Kannu and I stayed together in school, and by the time we were fifteen, I had stayed in her house enough times for her mother to start talking to me in Tamil. When Appa went out of town on work, we would come home together from school and lie on her bed with our legs knotted into each other’s, and at night, I would insist that sleeping on two bean bags was more comfortable than sleeping on her bed. Her mother knew about my then boyfriend but pretended she didn’t, and when she found out about Kannu’s boyfriend later, she shouted at her in a way that people shout only when they’re more hurt than angry, before asking me if I’d like corn fried rice for dinner. She put her hand on my shoulder before she left the room, and I knew then where Kannu got her rough hands from.
When Kannu decided to take up dance and Appa was out of town, I would sit on the wooden floor in her class and watch her. She would tie her dupatta tightly around her waist and bend in aramandi, and I would hear her hitting her feet against the floor purposefully, harder than the girls around her. On our way home she would sometimes repeat the mudras and I would watch her fingers bend more lightly than her legs and feet. It was like we were in art class again, sitting in the narrow room at the back of a house, holding our brushes so tightly that it was hard to paint, erasing so much that our paper tore. We would whisper Gamboge Hue and Prussian Blue to each other, unsure of how to pronounce the names, and fascinated that they were not just called yellow and blue. Sometimes we’d flip through each other’s book and point out the pictures we liked best –the colours are perfectly melted into each other in this one – that lotus looks so symmetrical – I can never draw faces, I always get their noses wrong.
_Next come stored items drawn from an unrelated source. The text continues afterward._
(* ===== verification/TestPrograms.v ===== *)
(** * The manual test programs
    (src/server/test_enclave_ipc.c, src/server/tun_test.c, src/client/udp_test_client.c)

    The three programs that come with the VPN, composed of the parts they exercise. What
    they print of the results is kept in [said], decoration is not. *)

From S2P Require Import Prelude Os Crypto ToySodium Protocol IpcProtocol KeyManager Enclave EnclaveClient.
From S2P Require Import ClientManager VpnServer Config Tun ServerMain VpnClient System Output.

(** ** test_enclave_ipc.c *)
Module IpcTest.

Record state (C : Type) := State { t_host : host; t_conn : ipc C; slept : Z; said : list (list Z) }.
Arguments State {C} _ _ _ _.
Arguments t_host {C} _.
Arguments t_conn {C} _.
Arguments slept {C} _.
Arguments said {C} _.

Definition plaintext : list Z := chars "Hello Enclave!".
Definition test_key : list Z := [171; 205; 239] ++ replicate 29 0.
(** inet_addr("10.8.0.5") *)
Definition test_vpn_ip : Z := default (2 ^ 32 - 1) (inet_pton (chars "10.8.0.5")).

Section program.
Context {C : Type} `{Channel C, Garbage, HostEnv}.

Definition on_t_host {A} (m : M host A) : M (state C) A :=
  zoom t_host (λ h s, State h (t_conn s) (slept s) (said s)) m.
Definition on_t_conn {A} (m : M (ipc C) A) : M (state C) A :=
  zoom t_conn (λ c s, State (t_host s) c (slept s) (said s)) m.
Definition sleep (n : Z) : M (state C) () :=
  modify (λ s, State (t_host s) (t_conn s) (slept s + n) (said s)).
Definition say (t : list Z) : M (state C) () :=
  modify (λ s, State (t_host s) (t_conn s) (slept s) (said s ++ [t])).

(** The ciphertext and its length, which stay uninitialised when the call fails. *)
Definition encrypt_test : M (state C) (list Z * Z) :=
  let ciphertext := local "ciphertext" 256 in
  r ← on_t_conn (enclave_encrypt test_vpn_ip plaintext ciphertext);
  match r with
  | Some (ciphertext, ciphertext_len) =>
      _ ← say (chars "Encrypted: " ++ show_ulong ciphertext_len ++ chars " bytes");
      shown ← lift (buf_read ciphertext 0 (ciphertext_len `min` 32));
      _ ← say (concat (hex2 <$> shown));
      mret (ciphertext, ciphertext_len)
  | None => mret (ciphertext, le_val (local "ciphertext_len" 8))
  end.

(** enclave_decrypt refuses a length above its limit before it reads the buffer. *)
Definition decrypt_test (ciphertext : list Z) (ciphertext_len : Z) : M (state C) () :=
  if decide (IPC_MAX_DATA_SIZE < ciphertext_len) then mret ()
  else
    input ← lift (buf_read ciphertext 0 ciphertext_len);
    r ← on_t_conn (enclave_decrypt test_vpn_ip input (local "decrypted" 256));
    match r with
    | Some (decrypted, decrypted_len) =>
        decrypted ← lift (buf_write decrypted decrypted_len [0]);
        _ ← say (chars "Decrypted: " ++ show_ulong decrypted_len ++ chars " bytes");
        text ← lift (c_string decrypted);
        say (chars "Plaintext: " ++ text)
    | None => mret ()
    end.

(** The calls over the connection. *)
Definition exercise : M (state C) () :=
  _ ← sleep 1;
  r ← on_t_conn enclave_ping;
  _ ← (if decide (r = 0) then say (chars "PING successful") else mret ());
  _ ← sleep 1;
  r ← on_t_conn (enclave_add_key test_vpn_ip test_key);
  _ ← (if decide (r = 0) then say (chars "Key added") else mret ());
  _ ← sleep 1;
  '(ciphertext, ciphertext_len) ← encrypt_test;
  _ ← sleep 1;
  _ ← decrypt_test ciphertext ciphertext_len;
  _ ← sleep 1;
  r ← on_t_conn (enclave_remove_key test_vpn_ip);
  _ ← (if decide (r = 0) then say (chars "Key removed") else mret ());
  sleep 1.

Definition ipc_test_main : M (state C) Z :=
  enclave_fd ← on_t_host enclave_connect;
  if decide (enclave_fd < 0) then mret 1
  else
    _ ← exercise;
    _ ← on_t_host (enclave_disconnect enclave_fd);
    mret 0.
End program.

(** ** The test against an enclave *)
Section passes.
Context `{Sodium, Garbage, HostEnv} `{!SodiumLaws _}.
Implicit Types s : state enclave.

Lemma run_on_t_host {A} (m : M host A) s a h :
  m (t_host s) = Ok (a, h) → on_t_host m s = Ok (a, State h (t_conn s) (slept s) (said s)).
Proof. intros E. unfold on_t_host. by rewrite run_zoom, E. Qed.
Lemma run_on_t_conn {A} (m : M (ipc enclave) A) s a c :
  m (t_conn s) = Ok (a, c) → on_t_conn m s = Ok (a, State (t_host s) c (slept s) (said s)).
Proof. intros E. unfold on_t_conn. by rewrite run_zoom, E. Qed.

Lemma test_ip_uint : is_uint 4 test_vpn_ip.
Proof. by vm_compute. Qed.

Definition conn_km s : key_manager_t := e_km (channel (t_conn s)).

(** Encryption with the key of the test. *)
Lemma encrypt_test_run s :
  idle (channel (t_conn s)) → get_key (conn_km s) test_vpn_ip = Some test_key →
  (∀ n, is_Some (crypto_encrypt plaintext test_key n)) →
  ∃ n ct hex s', zlen n = 12 ∧ crypto_encrypt plaintext test_key n = Some ct ∧
    encrypt_test s = Ok ((n ++ ct) ++ drop (length (n ++ ct)) (local "ciphertext" 256), 42, s') ∧
    idle (channel (t_conn s')) ∧ (∀ ip, get_key (conn_km s') ip = get_key (conn_km s) ip) ∧
    t_host s' = t_host s ∧ said s' = said s ++ [chars "Encrypted: 42 bytes"; hex].
Proof.
  intros Hi Hk Hok.
  destruct (enclave_encrypt_law (t_conn s) test_vpn_ip plaintext (local "ciphertext" 256))
    as (c & Hi' & _ & Hkeys & He); [done|apply test_ip_uint|by vm_compute|].
  unfold conn_km in Hk. rewrite Hk in He. destruct He as (n & Hn & He). destruct (Hok n) as [ct Hct].
  rewrite Hct in He. destruct He as [He _]. specialize (He ltac:(by rewrite zlen_local)).
  change (zlen plaintext + 28) with 42 in He.
  pose proof (aead_encrypt_len _ _ _ _ Hct) as Hl. change (zlen plaintext + CRYPTO_MAC_SIZE) with 30 in Hl.
  set (out := (n ++ ct) ++ _) in *.
  assert (32 ≤ zlen out) as Hout.
  { subst out. pose proof (zlen_nonneg (drop (length (n ++ ct)) (local "ciphertext" 256))). zlen. }
  eexists n, ct, (concat (hex2 <$> slice 0 32 out)), _. split; [done|]. split; [done|]. split.
  { unfold encrypt_test. rewrite (run_bind_ok _ _ _ _ _ (run_on_t_conn _ _ _ _ He)). cbn iota beta.
    rewrite run_bind. unfold say. rewrite run_modify, run_bind. change (42 `min` 32) with 32.
    rewrite buf_read_ok by lia. rewrite run_lift, run_bind, run_modify. reflexivity. }
  unfold conn_km. cbn [t_host t_conn said]. rewrite <-app_assoc. by split_and!.
Qed.

Lemma decrypt_test_run n ct rest s :
  idle (channel (t_conn s)) → get_key (conn_km s) test_vpn_ip = Some test_key →
  zlen n = 12 → crypto_encrypt plaintext test_key n = Some ct →
  ∃ s', decrypt_test ((n ++ ct) ++ rest) 42 s = Ok ((), s') ∧
    idle (channel (t_conn s')) ∧ (∀ ip, get_key (conn_km s') ip = get_key (conn_km s) ip) ∧
    t_host s' = t_host s ∧
    said s' = said s ++ [chars "Decrypted: 14 bytes"; chars "Plaintext: Hello Enclave!"].
Proof.
  intros Hi Hk Hn Hct. pose proof (aead_encrypt_len _ _ _ _ Hct) as Hl.
  change (zlen plaintext + CRYPTO_MAC_SIZE) with 30 in Hl. pose proof (zlen_nonneg rest).
  assert (zlen (n ++ ct) = 42) as H42 by zlen. unfold decrypt_test.
  rewrite decide_False by done. rewrite run_bind, buf_read_ok, slice_hit by (done || zlen).
  rewrite run_lift. cbn iota beta.
  destruct (enclave_decrypt_law (t_conn s) test_vpn_ip (n ++ ct) (local "decrypted" 256))
    as (c & Hi' & _ & Hkeys & He); [done|apply test_ip_uint|lia|rewrite zlen_local; lia|].
  unfold conn_km in Hk. rewrite Hk, (open_packet_sealed plaintext _ n ct) in He by done.
  rewrite (run_bind_ok _ _ _ _ _ (run_on_t_conn _ _ _ _ He)). cbn iota beta.
  set (tail := drop (length plaintext) (local "decrypted" 256)).
  assert (zlen tail = 242) as Htail by (subst tail; rewrite zlen_drop_length; by rewrite zlen_local).
  rewrite run_bind, buf_write_app by (done || (rewrite Htail; done)).
  rewrite run_lift. cbn iota beta. rewrite run_bind. unfold say. rewrite run_modify, run_bind.
  assert (∀ t, c_string (plaintext ++ [0] ++ t) = Ok plaintext) as Hs.
  { intros t. assert (0 ∉ plaintext) as H0' by (apply (bool_decide_eq_false (0 ∈ plaintext)); by vm_compute).
    unfold c_string. cbn [app]. by rewrite strchr_hit, before_hit. }
  rewrite Hs, run_lift. cbn iota beta. rewrite run_modify. eexists. split; [reflexivity|].
  unfold conn_km. cbn [t_host t_conn said]. rewrite <-app_assoc. by split_and!.
Qed.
I got into boarding school, and Kannu was on the waiting list. She joined a girl’s school in Hyderabad instead, and Pri stayed in Bangalore. When Kannu began to straighten her hair and bend her long fingers to put on mascara, Pri and I teased her. We sent each other letters full of exclamation marks and told each other we missed being together, back when things weren’t complicated, and we lived close by. Pri told us about the first time she drank, and Kannu told us she had quit dance class and was secretly studying for the entrance exam to the National Institute of Design, when her father wanted her to do commerce. I kept thinking of how her fingers wouldn’t bend into mudras anymore.
Pri sent me a photo frame for my birthday with a Post It that said it was for a picture of the three of us, but we don’t have pictures together, and it’s still empty.
Now we leave each other texts, and our hands have become quickly moving fingers across a phone screen. The problem with holidays, I say to them when we are in different cities, is that there’s too much time that goes by too slowly, as though it was all being pulled back, and up, and down, and around like puppet strings.
Kannu will say she agrees with me. I can imagine her rubbing cream onto her arms before she types this.
Pri will say, guys, give me advice, and then forget to ask us anything.
You know, maybe summers seem longer because you’re back home, Pri will say to me. I can imagine her flipping through her medicine textbook, and I’ll smile at how she’s going to be a doctor with sweaty palms, and not the archer she used to talk about in school.
I’ll say, no, it’s because this summer is stiller and hotter than other summers.
Neither of them will respond.
Then I’ll say I’d have discovered the city that I was now sitting in the corner of, if it had just been another season. Not the rains, because that would have been inconvenient, and not winter because I didn’t like the cold, but just something in between.
You two just come to meet me, Kannu will say.